++++ Record excerpts

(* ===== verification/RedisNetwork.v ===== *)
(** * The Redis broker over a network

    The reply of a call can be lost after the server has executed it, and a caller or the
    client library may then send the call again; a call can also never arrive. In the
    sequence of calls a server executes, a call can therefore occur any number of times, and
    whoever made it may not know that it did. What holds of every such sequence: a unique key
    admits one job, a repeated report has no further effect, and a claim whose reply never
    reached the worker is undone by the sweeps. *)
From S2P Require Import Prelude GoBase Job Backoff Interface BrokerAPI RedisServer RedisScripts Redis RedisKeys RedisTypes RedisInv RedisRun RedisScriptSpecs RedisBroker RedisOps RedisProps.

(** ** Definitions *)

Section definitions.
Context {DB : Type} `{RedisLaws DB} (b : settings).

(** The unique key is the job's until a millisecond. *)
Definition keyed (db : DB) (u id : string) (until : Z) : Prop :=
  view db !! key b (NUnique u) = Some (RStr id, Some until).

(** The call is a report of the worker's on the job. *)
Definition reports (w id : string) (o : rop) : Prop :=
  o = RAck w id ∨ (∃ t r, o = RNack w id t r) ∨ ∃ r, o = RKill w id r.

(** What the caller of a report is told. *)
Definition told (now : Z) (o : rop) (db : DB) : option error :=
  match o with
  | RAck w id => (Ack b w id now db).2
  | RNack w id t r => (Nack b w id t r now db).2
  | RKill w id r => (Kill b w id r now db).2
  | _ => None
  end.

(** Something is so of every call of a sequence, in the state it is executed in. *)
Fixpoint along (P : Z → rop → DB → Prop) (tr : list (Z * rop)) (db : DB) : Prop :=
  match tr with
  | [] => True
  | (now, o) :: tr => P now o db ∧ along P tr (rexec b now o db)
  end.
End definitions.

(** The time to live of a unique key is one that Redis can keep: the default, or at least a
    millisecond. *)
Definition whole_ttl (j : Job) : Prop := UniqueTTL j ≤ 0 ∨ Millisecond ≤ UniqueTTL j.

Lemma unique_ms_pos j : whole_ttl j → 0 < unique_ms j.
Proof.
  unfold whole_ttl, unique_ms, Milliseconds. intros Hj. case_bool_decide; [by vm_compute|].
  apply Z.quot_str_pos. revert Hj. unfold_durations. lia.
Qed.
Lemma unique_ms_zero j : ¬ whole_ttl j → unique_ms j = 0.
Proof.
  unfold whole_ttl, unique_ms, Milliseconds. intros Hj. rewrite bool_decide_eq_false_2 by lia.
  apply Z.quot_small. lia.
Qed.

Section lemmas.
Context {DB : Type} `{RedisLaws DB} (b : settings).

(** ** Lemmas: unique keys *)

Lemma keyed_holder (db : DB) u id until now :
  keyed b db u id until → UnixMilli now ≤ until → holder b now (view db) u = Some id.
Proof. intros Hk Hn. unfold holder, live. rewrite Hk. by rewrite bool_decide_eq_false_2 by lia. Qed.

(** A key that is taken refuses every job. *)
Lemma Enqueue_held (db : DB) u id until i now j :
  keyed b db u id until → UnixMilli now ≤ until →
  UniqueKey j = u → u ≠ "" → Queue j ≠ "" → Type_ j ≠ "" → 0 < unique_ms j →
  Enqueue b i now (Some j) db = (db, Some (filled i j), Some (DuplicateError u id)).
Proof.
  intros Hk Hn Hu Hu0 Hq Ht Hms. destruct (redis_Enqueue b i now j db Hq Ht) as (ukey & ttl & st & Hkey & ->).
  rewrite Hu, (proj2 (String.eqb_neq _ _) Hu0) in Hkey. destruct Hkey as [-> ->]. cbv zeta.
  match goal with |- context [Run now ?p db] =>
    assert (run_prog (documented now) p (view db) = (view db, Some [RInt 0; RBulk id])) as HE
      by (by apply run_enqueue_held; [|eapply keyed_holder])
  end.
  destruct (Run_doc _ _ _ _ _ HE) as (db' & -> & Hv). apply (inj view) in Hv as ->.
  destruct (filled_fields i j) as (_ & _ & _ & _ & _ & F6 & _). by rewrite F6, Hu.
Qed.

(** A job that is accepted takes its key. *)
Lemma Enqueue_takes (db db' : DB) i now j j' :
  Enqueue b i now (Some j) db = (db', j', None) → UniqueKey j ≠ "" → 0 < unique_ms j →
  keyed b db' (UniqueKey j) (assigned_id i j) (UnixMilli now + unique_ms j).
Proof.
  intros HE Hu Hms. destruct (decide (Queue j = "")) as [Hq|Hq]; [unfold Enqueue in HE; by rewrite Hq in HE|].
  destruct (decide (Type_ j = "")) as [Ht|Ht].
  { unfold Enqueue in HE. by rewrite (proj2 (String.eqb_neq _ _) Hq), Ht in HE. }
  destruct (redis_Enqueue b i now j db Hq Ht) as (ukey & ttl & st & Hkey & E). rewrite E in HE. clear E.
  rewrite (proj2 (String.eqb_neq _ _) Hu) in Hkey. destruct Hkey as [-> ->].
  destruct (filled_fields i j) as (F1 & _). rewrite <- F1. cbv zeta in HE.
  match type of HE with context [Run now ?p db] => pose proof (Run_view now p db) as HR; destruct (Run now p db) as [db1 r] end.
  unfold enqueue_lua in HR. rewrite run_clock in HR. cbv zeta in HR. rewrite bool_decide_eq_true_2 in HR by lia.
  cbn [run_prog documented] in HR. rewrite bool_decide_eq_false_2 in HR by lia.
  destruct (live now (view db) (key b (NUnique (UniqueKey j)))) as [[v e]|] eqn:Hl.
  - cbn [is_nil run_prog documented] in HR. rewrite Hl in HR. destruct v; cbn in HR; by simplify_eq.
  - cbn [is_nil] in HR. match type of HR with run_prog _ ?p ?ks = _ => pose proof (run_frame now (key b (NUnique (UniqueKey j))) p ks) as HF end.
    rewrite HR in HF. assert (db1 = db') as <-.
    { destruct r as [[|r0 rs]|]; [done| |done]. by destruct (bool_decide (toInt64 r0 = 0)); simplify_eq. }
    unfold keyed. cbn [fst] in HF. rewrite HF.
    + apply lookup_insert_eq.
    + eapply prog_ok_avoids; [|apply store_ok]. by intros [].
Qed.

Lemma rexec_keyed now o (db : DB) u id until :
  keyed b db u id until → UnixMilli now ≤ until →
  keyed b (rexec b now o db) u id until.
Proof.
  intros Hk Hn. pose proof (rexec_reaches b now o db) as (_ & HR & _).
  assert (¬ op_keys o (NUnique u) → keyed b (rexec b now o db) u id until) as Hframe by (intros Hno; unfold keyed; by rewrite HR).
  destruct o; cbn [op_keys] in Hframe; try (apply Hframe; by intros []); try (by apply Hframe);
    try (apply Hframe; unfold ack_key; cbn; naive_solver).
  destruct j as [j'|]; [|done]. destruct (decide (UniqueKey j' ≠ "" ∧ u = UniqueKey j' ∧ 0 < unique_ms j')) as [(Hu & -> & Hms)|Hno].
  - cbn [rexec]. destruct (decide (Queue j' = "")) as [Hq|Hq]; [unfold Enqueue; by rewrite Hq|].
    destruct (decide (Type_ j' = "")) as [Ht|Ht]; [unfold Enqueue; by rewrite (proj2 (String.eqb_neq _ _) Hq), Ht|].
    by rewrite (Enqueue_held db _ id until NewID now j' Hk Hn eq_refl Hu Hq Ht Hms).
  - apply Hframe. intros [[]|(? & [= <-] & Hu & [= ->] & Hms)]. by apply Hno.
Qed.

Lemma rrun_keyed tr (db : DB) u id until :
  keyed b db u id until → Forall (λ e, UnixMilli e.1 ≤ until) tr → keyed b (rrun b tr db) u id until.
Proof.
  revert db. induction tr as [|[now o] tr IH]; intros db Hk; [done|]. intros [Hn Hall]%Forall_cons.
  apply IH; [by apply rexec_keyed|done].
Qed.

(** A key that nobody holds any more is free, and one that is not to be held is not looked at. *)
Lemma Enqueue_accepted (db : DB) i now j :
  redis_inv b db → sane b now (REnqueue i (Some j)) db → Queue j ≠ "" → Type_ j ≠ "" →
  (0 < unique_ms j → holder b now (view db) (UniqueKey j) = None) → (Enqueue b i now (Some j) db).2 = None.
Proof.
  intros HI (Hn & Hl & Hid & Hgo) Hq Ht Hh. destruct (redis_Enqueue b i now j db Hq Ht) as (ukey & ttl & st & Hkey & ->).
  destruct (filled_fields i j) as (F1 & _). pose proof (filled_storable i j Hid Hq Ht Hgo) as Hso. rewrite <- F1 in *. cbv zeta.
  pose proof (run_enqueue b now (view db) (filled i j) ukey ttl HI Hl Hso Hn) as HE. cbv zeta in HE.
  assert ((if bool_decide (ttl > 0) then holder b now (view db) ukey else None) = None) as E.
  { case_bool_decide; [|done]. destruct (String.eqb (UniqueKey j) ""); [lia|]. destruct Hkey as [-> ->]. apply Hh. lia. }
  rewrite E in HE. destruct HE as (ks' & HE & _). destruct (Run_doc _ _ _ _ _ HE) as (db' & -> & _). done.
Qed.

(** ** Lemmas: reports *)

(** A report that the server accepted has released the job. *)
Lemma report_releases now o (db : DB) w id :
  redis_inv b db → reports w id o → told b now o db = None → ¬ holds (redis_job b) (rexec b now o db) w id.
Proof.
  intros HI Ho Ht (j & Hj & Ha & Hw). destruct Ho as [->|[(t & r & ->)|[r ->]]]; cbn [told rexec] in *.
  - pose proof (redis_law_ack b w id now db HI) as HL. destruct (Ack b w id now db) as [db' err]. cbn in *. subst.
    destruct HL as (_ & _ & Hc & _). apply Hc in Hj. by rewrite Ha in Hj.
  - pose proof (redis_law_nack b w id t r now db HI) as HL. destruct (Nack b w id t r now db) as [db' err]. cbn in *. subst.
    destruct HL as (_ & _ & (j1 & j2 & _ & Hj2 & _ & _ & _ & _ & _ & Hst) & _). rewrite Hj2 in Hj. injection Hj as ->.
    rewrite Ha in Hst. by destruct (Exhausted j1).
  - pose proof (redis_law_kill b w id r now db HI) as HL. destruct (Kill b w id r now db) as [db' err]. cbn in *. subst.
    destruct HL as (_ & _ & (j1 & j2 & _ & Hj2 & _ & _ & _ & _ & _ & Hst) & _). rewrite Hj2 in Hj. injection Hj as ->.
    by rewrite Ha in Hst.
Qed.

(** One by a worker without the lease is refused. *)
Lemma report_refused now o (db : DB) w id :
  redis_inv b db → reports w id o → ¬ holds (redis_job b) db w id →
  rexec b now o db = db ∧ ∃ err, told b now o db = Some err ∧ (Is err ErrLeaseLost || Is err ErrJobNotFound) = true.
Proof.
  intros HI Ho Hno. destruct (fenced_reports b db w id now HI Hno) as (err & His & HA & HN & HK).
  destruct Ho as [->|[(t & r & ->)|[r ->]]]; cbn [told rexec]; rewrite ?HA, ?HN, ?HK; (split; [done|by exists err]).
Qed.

++++++++

Task statement: Copy, word for word, the line that contains "(** A report" and every line after it through the end of the records, and nothing else.

Response to the exercise:
(** A report that the server accepted has released the job. *)
Lemma report_releases now o (db : DB) w id :
  redis_inv b db → reports w id o → told b now o db = None → ¬ holds (redis_job b) (rexec b now o db) w id.
Proof.
  intros HI Ho Ht (j & Hj & Ha & Hw). destruct Ho as [->|[(t & r & ->)|[r ->]]]; cbn [told rexec] in *.
  - pose proof (redis_law_ack b w id now db HI) as HL. destruct (Ack b w id now db) as [db' err]. cbn in *. subst.
    destruct HL as (_ & _ & Hc & _). apply Hc in Hj. by rewrite Ha in Hj.
  - pose proof (redis_law_nack b w id t r now db HI) as HL. destruct (Nack b w id t r now db) as [db' err]. cbn in *. subst.
    destruct HL as (_ & _ & (j1 & j2 & _ & Hj2 & _ & _ & _ & _ & _ & Hst) & _). rewrite Hj2 in Hj. injection Hj as ->.
    rewrite Ha in Hst. by destruct (Exhausted j1).
  - pose proof (redis_law_kill b w id r now db HI) as HL. destruct (Kill b w id r now db) as [db' err]. cbn in *. subst.
    destruct HL as (_ & _ & (j1 & j2 & _ & Hj2 & _ & _ & _ & _ & _ & Hst) & _). rewrite Hj2 in Hj. injection Hj as ->.
    by rewrite Ha in Hst.
Qed.

(** One by a worker without the lease is refused. *)
Lemma report_refused now o (db : DB) w id :
  redis_inv b db → reports w id o → ¬ holds (redis_job b) db w id →
  rexec b now o db = db ∧ ∃ err, told b now o db = Some err ∧ (Is err ErrLeaseLost || Is err ErrJobNotFound) = true.
Proof.
  intros HI Ho Hno. destruct (fenced_reports b db w id now HI Hno) as (err & His & HA & HN & HK).
  destruct Ho as [->|[(t & r & ->)|[r ->]]]; cbn [told rexec]; rewrite ?HA, ?HN, ?HK; (split; [done|by exists err]).
Qed.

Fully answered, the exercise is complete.